(Extracted data entries)
(* ===== verification/MbufFacts.v ===== *)
(** * Lemmas on the mbuf operations

    How each operation of [Mbuf.v] runs on a live mbuf, as rewriting facts the
    proofs on chains step through, and what allocation and linking do to the
    store. *)
From S2P Require Import Prelude Mbuf.
Import Errno.

(** The store with one mbuf replaced. *)
Definition upd (h : heap) (l : loc) (m : smb_mbuf) : heap :=
  mk_heap (<[l := m]> (h_mem h)) (h_next h) (h_malloc h) (h_extfreed h).

Create HintDb mrun discriminated.

Section Run.
Context (h : heap) (l : loc) (m : smb_mbuf) (Hl : h_mem h !! l = Some m).

Lemma deref_run : deref (Some l) h = Some (m, h).
Proof using Hl. unfold deref. by rewrite Hl. Qed.

Lemma modify_run f : modify (Some l) f h = Some (tt, upd h l (f m)).
Proof using Hl. unfold modify. by rewrite (bind_some _ _ _ _ _ deref_run). Qed.

Lemma mbuf_len_run : mbuf_len (Some l) h = Some (m_len m, h).
Proof using Hl. simpl. by rewrite (bind_some _ _ _ _ _ deref_run). Qed.

Lemma mbuf_maxlen_run : mbuf_maxlen (Some l) h = Some (m_maxlen m, h).
Proof using Hl. simpl. by rewrite (bind_some _ _ _ _ _ deref_run). Qed.

Lemma mbuf_next_run : mbuf_next (Some l) h = Some (m_next m, h).
Proof using Hl. simpl. by rewrite (bind_some _ _ _ _ _ deref_run). Qed.

Lemma mbuf_data_run : mbuf_data (Some l) h = Some (m_data m, h).
Proof using Hl. simpl. by rewrite (bind_some _ _ _ _ _ deref_run). Qed.

Lemma mbuf_setlen_run n : mbuf_setlen (Some l) n h = Some (tt, upd h l (set_m_len m n)).
Proof using Hl. apply modify_run. Qed.

Lemma mbuf_trailingspace_run :
  mbuf_ok m -> mbuf_trailingspace (Some l) h = Some (m_maxlen m - m_len m, h).
Proof using Hl.
  intros [_ ? ? _]. unfold mbuf_trailingspace. rewrite (bind_some _ _ _ _ _ deref_run).
  by rewrite u64_small by lia.
Qed.

Lemma write_bytes_run off bs :
  0 <= off -> off + Z.of_nat (length bs) <= Z.of_nat (length (m_buf m)) ->
  write_bytes (Some l) (m_data m + off) bs h =
    Some (tt, upd h l (set_m_buf m (splice (Z.to_nat off) bs (m_buf m)))).
Proof using Hl.
  intros H0 H1. unfold write_bytes. rewrite (bind_some _ _ _ _ _ deref_run).
  replace (m_data m + off - m_data m) with off by lia.
  destruct (Z.leb_spec 0 off); [|lia].
  destruct (Z.leb_spec (off + Z.of_nat (length bs)) (Z.of_nat (length (m_buf m)))); [|lia].
  apply modify_run.
Qed.

Lemma read_bytes_run off n :
  0 <= off -> 0 <= n -> off + n <= Z.of_nat (length (m_buf m)) ->
  read_bytes (Some l) (m_data m + off) n h =
    Some (take (Z.to_nat n) (drop (Z.to_nat off) (m_buf m)), h).
Proof using Hl.
  intros H0 H1 H2. unfold read_bytes. rewrite (bind_some _ _ _ _ _ deref_run).
  replace (m_data m + off - m_data m) with off by lia.
  destruct (Z.leb_spec 0 off); [|lia]. destruct (Z.leb_spec 0 n); [|lia].
  by destruct (Z.leb_spec (off + n) (Z.of_nat (length (m_buf m)))); [|lia].
Qed.
End Run.

#[export] Hint Resolve deref_run modify_run mbuf_len_run mbuf_maxlen_run mbuf_next_run
  mbuf_data_run mbuf_setlen_run mbuf_trailingspace_run write_bytes_run read_bytes_run
  getS_run mret_run : mrun.

(** Runs the first operation of the computation in the goal. *)
Ltac mstep := erewrite bind_some; [|solve [eauto with mrun]].

(** ** Allocation *)

(** Every mbuf of the store lies below [h_next], so that new ones are fresh. *)
Definition heap_ok (h : heap) : Prop := forall l, is_Some (h_mem h !! l) -> (l < h_next h)%nat.

(** Every coming [malloc] succeeds. *)
Definition mem_avail (h : heap) : Prop := Forall (fun b => b = true) (h_malloc h).

Lemma heap_ok_upd h l m : heap_ok h -> is_Some (h_mem h !! l) -> heap_ok (upd h l m).
Proof.
  intros Hh Hl y. simpl. destruct (decide (l = y)) as [->|Hne].
  - intros _. by apply Hh.
  - rewrite lookup_insert_ne by done. apply Hh.
Qed.

Lemma heap_ok_fresh h : heap_ok h -> h_mem h !! h_next h = None.
Proof.
  intros Hh. apply eq_None_not_Some. intros Hs. apply Hh in Hs. lia.
Qed.

Section Alloc.
Context `{Platform}.

Definition fresh_mbuf (l : loc) (n fl : Z) : smb_mbuf :=
  mk_mbuf MBUF_TYPE_DATA fl n 0 0 (malloc_addr l) None None 0
    (map (malloc_junk l) (seq 0 (Z.to_nat n))).

Lemma fresh_mbuf_ok l n fl : 0 <= n < 2 ^ 64 -> mbuf_ok (fresh_mbuf l n fl).
Proof. intros Hn. split; simpl; rewrite ?length_map, ?length_seq; try done; lia. Qed.

Lemma fresh_mbuf_bytes l n fl : mbuf_bytes (fresh_mbuf l n fl) = [].
Proof. done. Qed.

(** The heap after a successful allocation of [m] at [h_next h]. *)
Definition alloc_at (h h' : heap) (m : smb_mbuf) : Prop :=
  h_mem h' = <[h_next h := m]> (h_mem h) /\ h_next h' = S (h_next h) /\
  h_extfreed h' = h_extfreed h.

(** The heap after a failed allocation. *)
Definition alloc_failed (h h' : heap) : Prop :=
  h_mem h' = h_mem h /\ (h_next h <= h_next h')%nat /\ h_extfreed h' = h_extfreed h /\
  ~ mem_avail h.

Lemma malloc_run h : exists b h1, malloc h = Some (b, h1) /\ h_mem h1 = h_mem h /\
  h_next h1 = h_next h /\ h_extfreed h1 = h_extfreed h /\
  (mem_avail h -> b = true /\ mem_avail h1).
Proof.
  unfold malloc. destruct (h_malloc h) as [|b r] eqn:E.
  - exists true, h. split_and!; auto.
  - eexists b, _. split_and!; try done. unfold mem_avail. rewrite E.
    intros Ha. inversion Ha. by subst.
Qed.

Lemma smb_mbuf_get_run h n : heap_ok h -> 0 < n < 2 ^ 64 ->
  exists r h', smb_mbuf_get MBUF_WAITOK MBUF_TYPE_DATA n h = Some (r, h') /\
    (mem_avail h -> mem_avail h') /\
    ((r = (0, Some (h_next h)) /\ alloc_at h h' (fresh_mbuf (h_next h) n 0)) \/
     (r = (ENOMEM, None) /\ alloc_failed h h')).
Proof.
  intros Hok Hn. unfold smb_mbuf_get. simpl.
  destruct (malloc_run h) as (b1 & h1 & E1 & Em1 & En1 & Ex1 & Ha1).
  rewrite (bind_some _ _ _ _ _ E1). destruct b1; simpl.
  2:{ eexists _, h1. split; [done|]. split; [intros Ha; by destruct (Ha1 Ha)|]. right. split; [done|].
      split_and!; try congruence; [lia|]. intros Ha. by destruct (Ha1 Ha). }
  mstep. unfold putS. erewrite bind_some; [|done].
  destruct (Z.eqb_spec n 0); [lia|]. simpl.
  match goal with |- context [mk_heap ?a ?b ?c ?d] =>
    destruct (malloc_run (mk_heap a b c d)) as (b2 & h3 & E2 & Em2 & En2 & Ex2 & Ha2) end.
  rewrite (bind_some _ _ _ _ _ E2). simpl in Em2, En2, Ex2.
  rewrite En1, ?Em1, ?Ex1 in *.
  assert (mem_avail h -> b2 = true /\ mem_avail h3) as Hav.
  { intros Ha. apply Ha2. by destruct (Ha1 Ha). }
  destruct b2; simpl.
  - unfold store. erewrite bind_some; [|done]. eexists _, _. split; [done|].
    split; [intros Ha; by apply Hav|]. left. split; [done|].
    split_and!; simpl; [|done|done]. by rewrite Em2, insert_insert_eq.
  - erewrite bind_some.
    2:{ erewrite bind_some; [|by apply deref_run; rewrite Em2; apply lookup_insert_eq].
        mstep. unfold putS. by erewrite bind_some. }
    eexists _, _. split; [done|]. split; [intros Ha; by destruct (Hav Ha)|].
    right. split; [done|]. split_and!; simpl.
    + rewrite Em2, delete_insert_eq. by apply delete_id, heap_ok_fresh.
    + rewrite En2. lia.
    + by rewrite Ex2, app_nil_r.
    + intros Ha. by destruct (Hav Ha).
Qed.

Lemma alloc_at_ok h h' m : heap_ok h -> alloc_at h h' m -> heap_ok h'.
Proof.
  intros Hok (Em & En & _) y. rewrite Em, En.
  destruct (decide (h_next h = y)) as [->|Hne]; [lia|].
  rewrite lookup_insert_ne by done. intros Hy. apply Hok in Hy. lia.
Qed.

Lemma alloc_failed_ok h h' : heap_ok h -> alloc_failed h h' -> heap_ok h'.
Proof. intros Hok (Em & Hn & _) y. rewrite Em. intros Hy. apply Hok in Hy. lia. Qed.

Definition HDR_FLAGS := Z.lor M_PKTHDR M_EOR.

Lemma with_flags_run h l n (A := fun f b => set_m_flags b (Z.lor (m_flags b) f)) h' :
  alloc_at h h' (fresh_mbuf l n 0) -> l = h_next h ->
  exists h2, modify (Some l) (A HDR_FLAGS) h' = Some (tt, h2) /\
    h_malloc h2 = h_malloc h' /\ alloc_at h h2 (fresh_mbuf l n HDR_FLAGS).
Proof.
  intros (Em & En & Ex) ->. eexists. split.
  - apply modify_run. rewrite Em. apply lookup_insert_eq.
  - split; [done|]. split_and!; simpl; [|done|done]. by rewrite Em, insert_insert_eq.
Qed.

(** [mbuf_getcluster] of a fresh mbuf: a new empty mbuf with [n] bytes of room,
    or no change of the store. *)
Lemma mbuf_getcluster_run h n : heap_ok h -> 0 < n < 2 ^ 64 ->
  exists r h', mbuf_getcluster MBUF_WAITOK MBUF_TYPE_DATA n None h = Some (r, h') /\
    (mem_avail h -> mem_avail h') /\
    ((r = (0, Some (h_next h)) /\ alloc_at h h' (fresh_mbuf (h_next h) n HDR_FLAGS)) \/
     (r = (ENOMEM, None) /\ alloc_failed h h')).
Proof.
  intros Hok Hn. unfold mbuf_getcluster. erewrite bind_some; [|done].
  destruct (smb_mbuf_get_run h n Hok Hn) as (r & h1 & E & Ha & [[-> Hal]|[-> Hal]]);
    rewrite (bind_some _ _ _ _ _ E); simpl.
  - destruct (with_flags_run h _ n h1 Hal eq_refl) as (h2 & E2 & Em2 & Hal2).
    rewrite (bind_some _ _ _ _ _ E2). eexists _, h2. split; [done|].
    split; [|by left]. unfold mem_avail. by rewrite Em2.
  - eexists _, h1. split; [done|]. auto.
Qed.

Lemma mbuf_gethdr_run h : heap_ok h ->
  exists r h', mbuf_gethdr MBUF_WAITOK MBUF_TYPE_DATA h = Some (r, h') /\
    (mem_avail h -> mem_avail h') /\
    ((r = (0, Some (h_next h)) /\ alloc_at h h' (fresh_mbuf (h_next h) getpagesize HDR_FLAGS)) \/
     (r = (ENOMEM, None) /\ alloc_failed h h')).
Proof.
  intros Hok. unfold mbuf_gethdr. assert (0 < getpagesize < 2 ^ 64) as Hp by (pose proof getpagesize_range; lia).
  destruct (smb_mbuf_get_run h _ Hok Hp) as (r & h1 & E & Ha & [[-> Hal]|[-> Hal]]);
    rewrite (bind_some _ _ _ _ _ E); simpl.
  - destruct (with_flags_run h _ _ h1 Hal eq_refl) as (h2 & E2 & Em2 & Hal2).
    rewrite (bind_some _ _ _ _ _ E2). eexists _, h2. split; [done|].
    split; [|by left]. unfold mem_avail. by rewrite Em2.
  - eexists _, h1. split; [done|]. auto.
Qed.
End Alloc.

(** ** Linking *)

(** [mbuf_setnext] of two live mbufs changes only [m_next] and flags. *)
Lemma mbuf_setnext_run h x m l n :
  x <> l -> h_mem h !! x = Some m -> h_mem h !! l = Some n -> mbuf_ok n ->
  exists fx fl, mbuf_setnext (Some x) (Some l) h =
    Some (0, upd (upd h l (set_m_flags n fl)) x (set_m_next (set_m_flags m fx) (Some l))).
Proof.
  intros Hne Hx Hl [Hty _ _ _]. unfold mbuf_setnext. mstep.
  destruct (Z.eqb_spec (m_type n) MBUF_TYPE_FREE) as [?|_]; [done|].
  mstep. destruct (Z.testbit (m_flags m) 2).
  - erewrite bind_some.
    2:{ mstep. eapply modify_run. simpl. rewrite lookup_insert_ne by done. done. }
    erewrite bind_some.
    2:{ eapply modify_run. simpl. rewrite lookup_insert_ne by done. apply lookup_insert_eq. }
    exists (Z.ldiff (m_flags m) M_EOR), (Z.lor (m_flags n) M_EOR).
    rewrite mret_run. unfold upd. simpl.
    by rewrite (insert_insert_ne (h_mem h) l x), insert_insert_eq by done.
  - mstep. mstep. exists (m_flags m), (m_flags n). rewrite mret_run.
    replace (set_m_flags n (m_flags n)) with n by (by destruct n).
    replace (set_m_flags m (m_flags m)) with m by (by destruct m).
    unfold upd. simpl. by rewrite (insert_id (h_mem h) l n).
Qed.

(** * A concrete platform and store, for the examples *)

(** A concrete platform, for the witnesses: 16-byte aligned buffers. *)
#[export] Instance demo_platform : Platform.
Proof.
  refine {| getpagesize := 64; malloc_addr := fun l => 4096 * (Z.of_nat l + 1);
            malloc_junk := fun _ _ => 170 |}.
  - lia.
  - intros l. split; [lia|]. by rewrite Z.even_mul.
  - unfold is_byte. lia.
Defined.

Definition heap0 : heap := mk_heap ∅ 0%nat [] [].

Lemma heap0_ok : heap_ok heap0.
Proof. intros l [m Hm]. done. Qed.

Lemma heap0_avail : mem_avail heap0.
Proof. constructor. Qed.

#[export] Hint Resolve heap0_ok heap0_avail : smb.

EXERCISE: Out of the entries above, write out only the lines between the line holding "(map (malloc_junk l)" and the line holding "Definition alloc_failed (h", inclusive, each exactly as given.

ANSWER TO THIS EXERCISE:
    (map (malloc_junk l) (seq 0 (Z.to_nat n))).

Lemma fresh_mbuf_ok l n fl : 0 <= n < 2 ^ 64 -> mbuf_ok (fresh_mbuf l n fl).
Proof. intros Hn. split; simpl; rewrite ?length_map, ?length_seq; try done; lia. Qed.

Lemma fresh_mbuf_bytes l n fl : mbuf_bytes (fresh_mbuf l n fl) = [].
Proof. done. Qed.

(** The heap after a successful allocation of [m] at [h_next h]. *)
Definition alloc_at (h h' : heap) (m : smb_mbuf) : Prop :=
  h_mem h' = <[h_next h := m]> (h_mem h) /\ h_next h' = S (h_next h) /\
  h_extfreed h' = h_extfreed h.

(** The heap after a failed allocation. *)
Definition alloc_failed (h h' : heap) : Prop :=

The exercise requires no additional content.